Facebook Pixel

2047. Number of Valid Words in a Sentence

EasyString
Leetcode Link

Problem Description

You are given a sentence that contains only lowercase letters ('a' to 'z'), digits ('0' to '9'), hyphens ('-'), punctuation marks ('!', '.', and ','), and spaces (' '). The sentence can be split into one or more tokens using spaces as separators.

A token is considered a valid word if it satisfies all three of the following conditions:

  1. No digits allowed: The token can only contain lowercase letters, hyphens, and/or punctuation marks. It cannot contain any digits.

  2. Hyphen rules:

    • There can be at most one hyphen '-' in the token
    • If a hyphen is present, it must be surrounded by lowercase letters on both sides
    • Examples: "a-b" is valid, but "-ab" and "ab-" are not valid
  3. Punctuation rules:

    • There can be at most one punctuation mark ('!', '.', or ',') in the token
    • If a punctuation mark is present, it must be at the end of the token
    • Examples: "ab,", "cd!", and "." are valid, but "a!b" and "c.," are not valid

Valid word examples include: "a-b.", "afad", "ba-c", "a!", and "!".

Given a string sentence, you need to count and return the total number of valid words in the sentence.

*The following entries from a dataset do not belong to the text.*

(** Reading a line consumes something. *)
Lemma ReadSlice_consumes rd l e rd' :
  (length (rdBuf rd) <= bufSize)%nat -> ReadSlice bufSize rd = (l, e, rd') ->
  e <> Some ErrRead \/ (maxLine < length l)%nat -> (length (stream rd') < length (stream rd))%nat.
Proof.
  intros Hb HR He. pose proof (ReadSlice_spec bufSize rd Hb) as H. rewrite HR in H. destruct H as [H _].
  assert (0 < length l)%nat as Hl.
  { unfold slice_of in H. pose proof bufSize_pos. destruct (index_byte LF _) as [i|] eqn:Ei.
    - injection H as <- _ _. apply index_byte_lt in Ei. rewrite length_take in *. lia.
    - destruct (Nat.leb_spec bufSize (length (stream rd))); injection H as <- <- _; [rewrite length_take; lia|].
      destruct He as [He|He]; [done|]. pose proof maxLine_bufSize. lia. }
  apply slice_of_split in H. rewrite H, length_app. lia.
Qed.

Lemma readLine_consumes st :
  buf_ok st ->
  let '(l, st') := readLine (E := E) st in
  l = None \/ (left st' < left st)%nat /\ buf_ok st' /\ sTls (xSess st') = sTls (xSess st).
Proof.
  intros Hb. unfold readLine, mbind at 1, SM_bind at 1, on_conn at 1.
  destruct (ReadSlice bufSize (cnReader (xConn st))) as [[l e] rd] eqn:ER.
  pose proof (ReadSlice_consumes _ _ _ _ Hb ER) as HC. destruct (ReadSlice_le _ _ _ _ ER Hb) as [Hb1 _].
  set (st1 := mkState (xSess st) (with_reader rd (xConn st)) (xSet st) (xEnv st)).
  assert (forall m : P E (option str), keeps tame m -> (left st1 < left st)%nat ->
    let '(r, st') := m st1 in
    r = None \/ (left st' < left st)%nat /\ buf_ok st' /\ sTls (xSess st') = sTls (xSess st)) as HT.
  { intros m Hm Hlt. specialize (Hm st1). destruct (m st1) as [r st']. destruct Hm as (Ht & Hr & _).
    destruct (Hr Hb1) as [? ?]. right. split_and!; [unfold left, st1 in *; simpl in *; lia|done|done]. }
  cbv zeta. destruct e as [[]|].
  - apply HT; [|apply HC; by left].
    apply keeps_bind; [exact _|apply tame_quiet, quiet_conn; intros x; apply drain_le|intros; apply tame_answer].
  - destruct (Nat.ltb_spec maxLine (length l)); [|by left]. apply HT; [apply tame_answer|apply HC; by right].
  - destruct (Nat.ltb maxLine (length l)); (apply HT; [keeps_auto|apply HC; by left]).
Qed.

(** A turn ends the session, or starts the encrypted phase, or consumes
    input. *)
Lemma turn_progress st :
  buf_ok st ->
  let '(quit, st') := turn be ex ip st in
  quit = true \/
  buf_ok st' /\ ((sTls (xSess st) = false /\ sTls (xSess st') = true /\ (0 < left st)%nat /\ (left st' <= c)%nat) \/
                 (sTls (xSess st') = sTls (xSess st) /\ (left st' < left st)%nat)).
Proof.
  intros Hb. unfold turn, mbind at 1, SM_bind at 1. pose proof (readLine_consumes st Hb) as HR.
  destruct (readLine st) as [l st1]. destruct HR as [->|(Hlt & Hb1 & Ht)]; [by left|].
  destruct l as [[|x l]|]; [right; auto| |by left].
  destruct (cut SP (x :: l)) as [[cmd arg] b]. pose proof (dispatch_effect cmd arg st1 Hb1) as HD. unfold effect in HD.
  destruct (dispatch be ex ip cmd arg st1) as [quit st2].
  destruct HD as [->|[(Ht2 & Hr & _)|(H1 & H2 & H3 & H4)]]; [by left| |].
  - destruct (Hr Hb1) as [Hb2 Hs2]. right. split; [done|]. right. split; [congruence|unfold left in *; lia].
  - right. split; [done|]. left. split_and!; [congruence|done|lia|done].
Qed.

(** What a session can still be sent. *)
Definition ahead (st : state E) : nat := (left st + if sTls (xSess st) then 0 else c)%nat.

Lemma run_loop_ends n : forall st,
  buf_ok st -> (ahead st < n)%nat -> (run_loop be ex ip n st).1 = true.
Proof.
  induction n as [|n IH]; intros st Hb Hn; [lia|].
  cbn [run_loop]. unfold mbind, SM_bind. pose proof (turn_progress st Hb) as HT.
  destruct (turn be ex ip st) as [quit st1]. destruct quit; [done|].
  destruct HT as [|(Hb1 & HT)]; [done|]. apply IH; [done|]. unfold ahead in *.
  destruct HT as [(H1 & H2 & H3 & H4)|[H1 H2]]; [rewrite H2; rewrite H1 in Hn; lia|rewrite H1; lia].
Qed.

Lemma run_loop_more n : forall m st,
  (run_loop be ex ip n st).1 = true -> (n <= m)%nat -> run_loop be ex ip m st = run_loop be ex ip n st.
Proof.
  induction n as [|n IH]; intros m st H Hm; [done|]. destruct m as [|m]; [lia|].
  revert H. cbn [run_loop]. unfold mbind, SM_bind. destruct (turn be ex ip st) as [[] st1]; [done|].
  intros H. apply IH; [done|lia].
Qed.

(** C37. A session makes at most one turn for each octet its client sends and
    one more, whatever the octets are, in clear or, at most [c] of them, under
    TLS, and whatever the back end answers: no turn goes by without the client
    having sent something, so that a session lasts only as long as its client
    sends, and ends when the reader reports the end of the connection or the
    deadline.  From that number of turns on the loop has stopped, with one
    and the same result. *)
Theorem run_terminates st :
  buf_ok st ->
  let n := S (left st + if sTls (xSess st) then 0 else c) in
  (run be ex ip n st).1 = true /\ forall m, (n <= m)%nat -> run be ex ip m st = run be ex ip n st.
Proof.
  intros Hb n. unfold run, mbind, SM_bind, settings.
  pose proof (quiet_reply (fun _ => True) (#"220 " ++ stHostname (xSet st) ++ #" ESMTP Verta") st) as (Hs & Hr & _).
  destruct (reply _ st) as [b st1]. cbn [snd] in *. destruct (Hr Hb) as [Hb1 Hle]. destruct (negb b); [done|].
  assert ((run_loop be ex ip n st1).1 = true) as Hn.
  { apply run_loop_ends; [done|]. unfold ahead, n, left in *. rewrite Hs. lia. }
  split; [done|]. intros m Hm. by apply run_loop_more.
Qed.
End Turns.

(** ** The reply to a message *)

(** What the deliveries to the recipients return, one after the other. *)
Fixpoint outcomes (spam : bool) (msg : str) (rs : list rcpt) (st : state E) : list (option delivery_error) :=
  match rs with
  | [] => []
  | r :: rest => let '(o, st') := deliver_one be ex spam msg r st in o :: outcomes spam msg rest st'
  end.

Definition delivered (o : option delivery_error) : bool := match o with None => true | Some _ => false end.
Definition over_quota (o : option delivery_error) : bool := match o with Some OverQuota => true | _ => false end.

Definition verdict_line (outs : list (option delivery_error)) : str :=
  if existsb delivered outs then #"250 2.0.0 OK message accepted for delivery"
  else if existsb over_quota outs then #"452 4.2.2 over quota, try again later"
  else #"451 4.3.0 delivery failed, try again later".

Lemma deliver_all_outcomes spam msg rs : forall n over st,
  (deliver_all be ex spam msg rs n over st).1 =
  ((n + length (List.filter delivered (outcomes spam msg rs st)))%nat,
   over || existsb over_quota (outcomes spam msg rs st)).
Proof.
  induction rs as [|r rs IH]; intros n over st; cbn [deliver_all outcomes].
  - simpl. by rewrite Nat.add_0_r, orb_false_r.
  - unfold mbind, SM_bind. destruct (deliver_one be ex spam msg r st) as [o st1].
    destruct o as [[]|]; rewrite IH; simpl; f_equal; try lia.
Qed.

Lemma filter_delivered outs :
  Nat.eqb (length (List.filter delivered outs)) 0 = negb (existsb delivered outs).
Proof. induction outs as [|[e|] outs IH]; simpl; done. Qed.

(** The transaction that [st] was in has ended with one reply. *)
Definition closed_with (line : str) (st : state E) (r : bool * state E) : Prop :=
  r.1 = false /\
  xSess r.2 = mkSession (sHelo (xSess st)) (sTls (xSess st)) (sAuthed (xSess st)) [] false [] /\
  cnOut (xConn r.2) = cnOut (xConn st) ++ [line].

Lemma end_transaction_closes line st0 st :
  cnWrites (xConn st0) = None -> xSess st = xSess st0 -> xConn st = xConn st0 ->
  closed_with line st0 (end_transaction line st).
Proof.
  destruct st as [se [rd out wr] set env], st0 as [se0 [rd0 out0 wr0] set0 env0]. simpl.
  intros -> -> [= -> -> ->]. done.
Qed.

(** An operation on the rest of the server, seen from the session. *)
Lemma step_inner {A} (m : P E A) st :
  keeps (inner (fun _ => True)) m -> exists a st', m st = (a, st') /\ xSess st' = xSess st /\ xConn st' = xConn st.
Proof.
  intros Hm. specialize (Hm st). destruct (m st) as [a st']. destruct Hm as (?&?&_). by exists a, st'.
Qed.
(** Messages with the same path are the same message. *)
Lemma opened_apart mb w nm nm' x :
  opened mb w -> nm ∈ with_numbers (bxMessages mb) -> nm' ∈ with_numbers (bxMessages mb) ->
  msg_base x = msg_base nm'.2 -> plain (mName x) -> Path nm.2 = Path x -> nm = nm'.
Proof.
  intros [_ _ Hi _ Hb] H1 H2 Hx Hp E. apply elem_of_with_numbers in H1 as [H1 N1], H2 as [H2 N2].
  rewrite Forall_forall in Hi. apply Path_base in E; [|apply (if_name _ _ _ (Hi _ (list_elem_of_lookup_2 _ _ _ H1)))|done].
  assert (place nm = place nm') as Ep.
  { apply (NoDup_lookup _ _ _ (msg_base nm.2) Hb); change (map msg_base) with (fmap (M := list) msg_base);
      rewrite list_lookup_fmap; [by rewrite H1|rewrite H2; simpl; by rewrite <- Hx, <- E]. }
  rewrite Ep in H1, N1. rewrite H1 in H2. injection H2 as H2. rewrite (surjective_pairing nm), (surjective_pairing nm'). congruence.
Qed.

Lemma opened_in mb w nm : opened mb w -> nm ∈ with_numbers (bxMessages mb) -> in_folder (bxRoot mb) (bxFolder mb) nm.2.
Proof.
  intros Ho [Hl _]%elem_of_with_numbers. pose proof (op_in _ _ Ho) as Hi. rewrite Forall_forall in Hi.
  apply Hi. by eapply list_elem_of_lookup_2.
Qed.
(* ===== verification/ImapParse.v ===== *)
(** * IMAP command lines (internal/imap/parse.go)

    The tokenizer, sequence sets and the rendering of strings.  A [parser] is
    the part of the line from [p.pos] on.  Reading a literal goes through the
    session, so the operations run in its monad, over any [readLiteral]. *)

From S2P Require Import Prelude GoStrings StateM.

(** ** Tokens *)

Inductive token := mkToken (s : str) (l : list token) (isList isLiteral : bool).

Definition tkStr (t : token) : str := let '(mkToken s _ _ _) := t in s.
Definition tkList (t : token) : list token := let '(mkToken _ l _ _) := t in l.
Definition tkIsList (t : token) : bool := let '(mkToken _ _ b _) := t in b.
Definition tkIsLiteral (t : token) : bool := let '(mkToken _ _ _ b) := t in b.
Definition upper (t : token) : str := to_upper (tkStr t).

(** What atoms and quoted strings, and lists, become. *)
Definition word (s : str) : token := mkToken s [] false false.
Definition listing (l : list token) : token := mkToken [] l true false.

(** [errParse], an error of [readLiteral], and a loop cut short, which
    [next_enough] rules out. *)
Inductive parse_error := ErrParse | ErrLiteral | OutOfFuel.

Definition maxLiteral : Z := 64 * 1024 * 1024.

Definition skipSpace (p : str) : str := drop_while (fun c => Ascii.eqb c SP) p.

Definition atom_end (c : ascii) : bool :=
  Ascii.eqb c SP || Ascii.eqb c "(" || Ascii.eqb c ")".
Fixpoint atom_span (p : str) : str * str :=
  match p with
  | [] => ([], [])
  | c :: r => if atom_end c then ([], p) else let '(a, rest) := atom_span r in (c :: a, rest)
  end.
Definition parseAtom (p : str) : result parse_error token * str :=
  match atom_span p with
  | ([], _) => (Err ErrParse, p)
  | (a, rest) => (Ok (word a), rest)
  end.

Quick Interview Experience
Help others by sharing your interview experience
Have you seen this problem before?

Intuition

The problem asks us to validate each word in a sentence according to specific rules. The natural approach is to break down the problem into smaller, manageable parts.

First, we need to separate the sentence into individual tokens since spaces are the delimiters. Python's split() method handles this perfectly, automatically dealing with multiple consecutive spaces.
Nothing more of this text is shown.